**Listed entries**
Lemma GetMessage_source_is_zero_witness :
  exists msg' m', on_agent 0 (GetMessage (GetChannelID m1) ChannelMessage_new) m1
      = Some ((0, msg'), m') /\ iSrc msg' = 0.
Proof.
  destruct (on_agent 0 (GetMessage (GetChannelID m1) ChannelMessage_new) m1) as [[[r msg'] m']|] eqn:E.
  - assert (r = 0) as ->.
    { assert (fst <$> (fst <$> on_agent 0 (GetMessage (GetChannelID m1) ChannelMessage_new) m1)
        = Some 0) as E0 by (vm_compute; reflexivity).
      rewrite E in E0. by injection E0. }
    exists msg', m'. split; [reflexivity|].
    exact (GetMessage_source_is_zero m1 0 ChannelMessage_new m' 0 msg' m1_reach E eq_refl).
  - vm_compute in E. discriminate.
Defined.

Lemma GenerateChannelID_fresh_witness :
  exists i m', GenerateChannelID "agent:1" m1 = Some (i, m') /\ 0 < i < 2 ^ 31 /\
    GetChannel i m1 = None.
Proof.
  destruct (GenerateChannelID_fresh "agent:1" m1) as (i & m' & E & H1 & H2 & _).
  - vm_compute. discriminate.
  - vm_compute. reflexivity.
  - by exists i, m'.
Defined.

End MgrWitness.
Definition send_to_agent (dst : Z) (bufs : list bytes) (head : Z) : M GateW Z :=
  zoom proxy (fun p w => w <| proxy := p |>) (SendToAgent dst bufs head).

(** [ReportEvent]. *)
Definition ReportEvent (i : Z) (iEvent iParam : Z) (data : option bytes) : M GateW unit :=
  c ← conn i;
  idx ← map_index (cliSocket c);
  assert ((iEvent =? EVENT_CONNECTED) || (iEvent =? EVENT_CLOSE) || (iEvent =? EVENT_DATA));;
  let '(ip, port) := peer (cliSocket c) in
  let gc := mkGateSSMsg iEvent (u32 idx) (ulUid c) (u32 (iArea c))
    (if iEvent =? EVENT_CONNECTED then Some ip else None)
    (if iEvent =? EVENT_CONNECTED then Some port else None)
    (if iEvent =? EVENT_CLOSE then Some (u32 iParam) else None) in
  b ← lift (buffer_Create (ByteSize gc));
  head ← lift (pack_buffer gc b);
  send_to_agent (iDstChannel c) (head :: match data with Some d => [d] | None => [] end) (iCap b);;
  mret tt.

(** [RemoveConnection]. *)
Definition RemoveConnection (i : Z) (iReason : Z) : M GateW unit :=
  c ← conn i;
  on_handler (fun h => h <| m_mpConnections ::= delete (cliSocket c) |>);;
  ReportEvent i EVENT_CLOSE iReason None;;
  on_timers (CancelTimer (dwTimerID c));;
  Connection_Close i.

(** [ForwardData]. *)
Definition ForwardData (i : Z) (buffer : bytes) : M GateW unit :=
  on_handler (fun h => h <| reqpkgs := u64 (reqpkgs h + 1) |>);;
  ReportEvent i EVENT_DATA 0 (Some buffer);;
  w ← gets (fun w => w);
  if negb (iTestMode (cfg w) =? 0)
  then SendFrameToClient i (GateFrame_new (test_buffer w) 1024);; mret tt
  else mret tt.

(** [Authorizing]. The area of the request and the keys and values of the map of
    areas are [uint32]s; the fields [iArea] and [iDstChannel] are [int]s. *)
Definition Authorizing (i : Z) (auth : AuthReq) : M GateW Z :=
  w ← gets (fun w => w);
  match mpAreaID2ChannelID (cfg w) !! req_area auth with
  | None => mret (-1)
  | Some ch =>
      upd_conn i (fun c => c <| iArea := i32 (req_area auth) |> <| iDstChannel := i32 ch |>
        <| ulUid := req_uid auth |> <| sToken := req_token auth |>
        <| tLastActTime := now_sec w |>);;
      if negb (iNeedAuth (cfg w) =? 0) then mret 1 else mret 0
  end.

**Task**
Look through the data above and report every line in which "discriminate" appears.

**Task solution**
  - vm_compute in E. discriminate.
  - vm_compute. discriminate.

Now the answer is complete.